Poland is on the brink of a constitutional crisis economic

Poland is on the brink of a constitutional crisis economic scenarios

Polish President Andrzej Duda accuses the new government of creating “terror,” a “terror of the rule of law,” and cites a series of legal violations by new Prime Minister Donald Tusk that he has allegedly committed since he was sworn in in mid-December.

From the perspective of Prime Minister Donald Tusk's coalition, exactly the opposite is the case: for him, the decisions made are necessary steps to free the country from the “regime” that the legally elected previous government led by PiS would have created over the eight years, in which he was in government. Meanwhile, the PiS leadership presents a Manichean verdict on Tusk's team.

These are not just rhetorical skirmishes. A quarter of a year after the PiS's defeat in the parliamentary elections, Poland is sliding into a constitutional crisis that could become a national crisis. The president and the government are increasingly arguing over which laws should be enforced and which should not, which court decisions should be recognized and which should not.

Chaos is spreading in the justice system

The situation in the judiciary remains: two parts of the Supreme Court have made contradictory rulings on the same politically sensitive issue, denying each other the right to decide on the matter. In the public prosecutor's office, two men give instructions and pose as the legitimate leader – a PiS man and one appointed in his place by the new government.

Over the past eight years, PiS has reorganized the judiciary, public media, state-owned enterprises and public services in the service of the party. In doing so, it has obviously made its own rules and appointed its own men, as any governing party would have done, just look at what is happening in France, for example. He was supported in this by President Duda and the Constitutional Court, which has brought the PiS under its control since the beginning of his government. After all, in no European country have we seen a government that has put its own opponents at the head of the institutions.

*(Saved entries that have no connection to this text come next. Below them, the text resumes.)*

Lemma witheringDeadline_set_phase (c : Crop) (p : Phase) (r : bool) :
  witheringDeadline (set_phase c p r) = witheringDeadline c.
Proof. reflexivity. Qed.

Lemma wateringDue_set_phase (c : Crop) (p : Phase) (r : bool) :
  wateringDue (set_phase c p r) = wateringDue c.
Proof. reflexivity. Qed.

Lemma reconcile_phase (c : Crop) (now : Z) :
  phase (fst (reconcile c now)) =
  if terminal (phase c) then phase c else phase_at c now.
Proof.
  unfold reconcile, phase_at.
  destruct (terminal (phase c)); [reflexivity|].
  repeat case_match; reflexivity.
Qed.

(** A second application at the same time changes nothing and notifies
    nobody. *)
Lemma reconcile_twice (c : Crop) (now : Z) :
  reconcile (fst (reconcile c now)) now = (fst (reconcile c now), []).
Proof.
  unfold reconcile at 2 3.
  destruct (terminal (phase c)) eqn:Ht; simpl.
  { apply reconcile_terminal, Ht. }
  destruct (maturityDeadline c <=? now)%Z eqn:Hm; simpl.
  { apply reconcile_terminal. reflexivity. }
  destruct (witheringDeadline c <=? now)%Z eqn:Hw; simpl.
  { apply reconcile_terminal. reflexivity. }
  destruct (wateringDue c <=? now)%Z eqn:Hd; simpl.
  - unfold reconcile. simpl.
    rewrite maturityDeadline_set_phase, witheringDeadline_set_phase,
      wateringDue_set_phase, Hm, Hw, Hd.
    reflexivity.
  - unfold reconcile. simpl.
    rewrite maturityDeadline_set_phase, witheringDeadline_set_phase,
      wateringDue_set_phase, Hm, Hw, Hd.
    reflexivity.
Qed.

(** C1: a crop past its maturity deadline that is neither ReadyToHarvest
    nor Withered becomes ReadyToHarvest with exactly one notification,
    "ready"; nothing is said about withering, whether or not the withering
    deadline has passed too. *)
Theorem maturity_takes_precedence (c : Crop) (now : Z) :
  (maturityDeadline c <= now)%Z ->
  phase c <> ReadyToHarvest ->
  phase c <> Withered ->
  phase (fst (reconcile c now)) = ReadyToHarvest /\
  snd (reconcile c now) = [notify c ready] /\
  Forall (fun n => n_kind n <> withered) (snd (reconcile c now)).
Proof.
  intros Hm Hr Hw. unfold reconcile.
  destruct (phase c) eqn:Hp; try congruence; simpl;
    apply Z.leb_le in Hm; rewrite Hm; simpl;
    (split; [reflexivity|split; [reflexivity|]]);
    repeat constructor; discriminate.
Qed.

(** The carrot of section 8 at [t = 61]: both deadlines have passed. *)
Lemma maturity_takes_precedence_witness :
  (witheringDeadline carrot0 <= 61)%Z /\
  phase (fst (reconcile carrot0 61)) = ReadyToHarvest /\
  snd (reconcile carrot0 61) = [notify carrot0 ready].
Proof.
  split; [vm_compute; discriminate|].
  destruct (maturity_takes_precedence carrot0 61) as (Hp & He & _).
  - vm_compute. discriminate.
  - discriminate.
  - discriminate.
  - split; assumption.
Defined.

(** C4: applying the transition rule twice against the same [now] yields
    the phase of applying it once. *)
Theorem reconcile_idempotent (c : Crop) (now : Z) :
  phase (fst (reconcile (fst (reconcile c now)) now)) =
  phase (fst (reconcile c now)).
Proof. rewrite reconcile_twice. reflexivity. Qed.

Lemma auto_step_terminal (c c' : Crop) :
  terminal (phase c) = true -> auto_step c c' -> c' = c.
Proof.
  intros Ht Hs. destruct Hs as [c now].
  rewrite reconcile_terminal by exact Ht. reflexivity.
Qed.

Lemma auto_steps_terminal (c c' : Crop) :
  auto_steps c c' -> terminal (phase c) = true -> c' = c.
Proof.
  induction 1 as [c|c1 c2 c3 H12 H23 IH]; intros Ht; [reflexivity|].
  apply auto_step_terminal in H12; [|exact Ht]. subst c2. apply IH, Ht.
Qed.

(** C5: a crop that is ReadyToHarvest or Withered is left as it is by any
    number of sweeps; an action that succeeds on it either keeps its phase
    or detaches it, and then the action is a harvest of a ReadyToHarvest
    crop or a tear-up. *)
Theorem terminal_phase_is_final (c : Crop) :
  terminal (phase c) = true ->
  (forall c', auto_steps c c' -> c' = c) /\
  (forall (a : Action) (r : option Crop),
     act a c = inr r ->
     match r with
     | Some c' => phase c' = phase c
     | None =>
         ((exists farmer now, a = Harvest farmer now) /\ phase c = ReadyToHarvest)
         \/ (exists farmer now, a = TearUp farmer now)
     end).
Proof.
  intros Ht. split.
  - intros c' Hs. apply (auto_steps_terminal _ _ Hs Ht).
  - intros a r Ha. destruct a as [now|farmer now|farmer now|farmer now]; simpl in Ha.
    + rewrite reconcile_terminal in Ha by exact Ht.
      injection Ha as <-. reflexivity.
    + unfold water in Ha. rewrite reconcile_terminal in Ha by exact Ht.
      simpl in Ha. rewrite Ht in Ha.
      destruct (negb (String.eqb farmer (crop_owner c))); discriminate.
    + unfold harvest in Ha. rewrite reconcile_terminal in Ha by exact Ht.
      simpl in Ha.
      destruct (negb (String.eqb farmer (crop_owner c))); [discriminate|].
      destruct (phase c) eqn:Hp; try discriminate.
      injection Ha as <-. left. split; [eauto|reflexivity].
    + destruct (tearUp c farmer now); [discriminate|].
      injection Ha as <-. right. eauto.
Qed.

Lemma terminal_phase_is_final_witness :
  let c := set_phase carrot0 Withered false in
  terminal (phase c) = true /\
  fst (reconcile (fst (reconcile c 50)) 5000) = c /\
  act (Water "alice@farm.example" 50) c = inl InvalidStateError.
Proof.
  intros c. split; [reflexivity|]. split; [|reflexivity].
  apply (proj1 (terminal_phase_is_final c eq_refl)).
  eapply auto_next; [apply auto_step_intro|].
  eapply auto_next; [apply auto_step_intro|].
  apply auto_refl.
Defined.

The Constitutional Court (obviously) follows the previous government

The elections have changed the government for the time being, but they cannot eliminate the positions appointed by the PiS, the “spail system” does not exist in Poland, just as it unfortunately does not exist in any European country. Each government inherits the bureaucratic apparatus or judicial system set up by its predecessors, and the same applies to Poland.

If the new government alliance wants to keep its election promise to depoliticize the justice system or to repoliticize it according to its own model and model and thus bring it closer to the standards desired by Brussels, it must change numerous laws passed by the PiS. But there are two obstacles: the President and the Constitutional Court. Both continue to act in full line with the PiS party line, which is opposed in the power struggle.

Duda will remain in office until the summer of 2025 and the majority of judges loyal to PiS will remain on the Constitutional Court at least until 2027. The new government's majority in parliament is not enough to override the president's veto. If Duda continues to maintain a confrontational stance, a permanent deadlock will be unavoidable.

The government has the opportunity to bypass the Constitutional Court, question its composition and act as an armed wing of the European courts. For this reason, the government has already ignored two Constitutional Court rulings in the dispute over the restoration of public media. In other cases, decisions were made that denied the validity of PiS-era norms. However, in doing so, the government is creating a gray area in which its affirmed respect for the “rule of law” is disappearing.

Germany obviously supports the new Tusk government in this direction, but this makes it more fragile domestically and undermines its claim to only act to restore the rule of law and the constitution. If this must be respected, it must be respected for everyone, it cannot be respected only when it is convenient. The diverse coalition that supports Tusk has opposition to PiS as its raison d'être, but is far less organic. It is not a given that he can lead his own presidential candidate to victory in 2025. If this were not the case, the stalemate would continue and Europeanism would be unable to compromise, even if the state structure was at risk.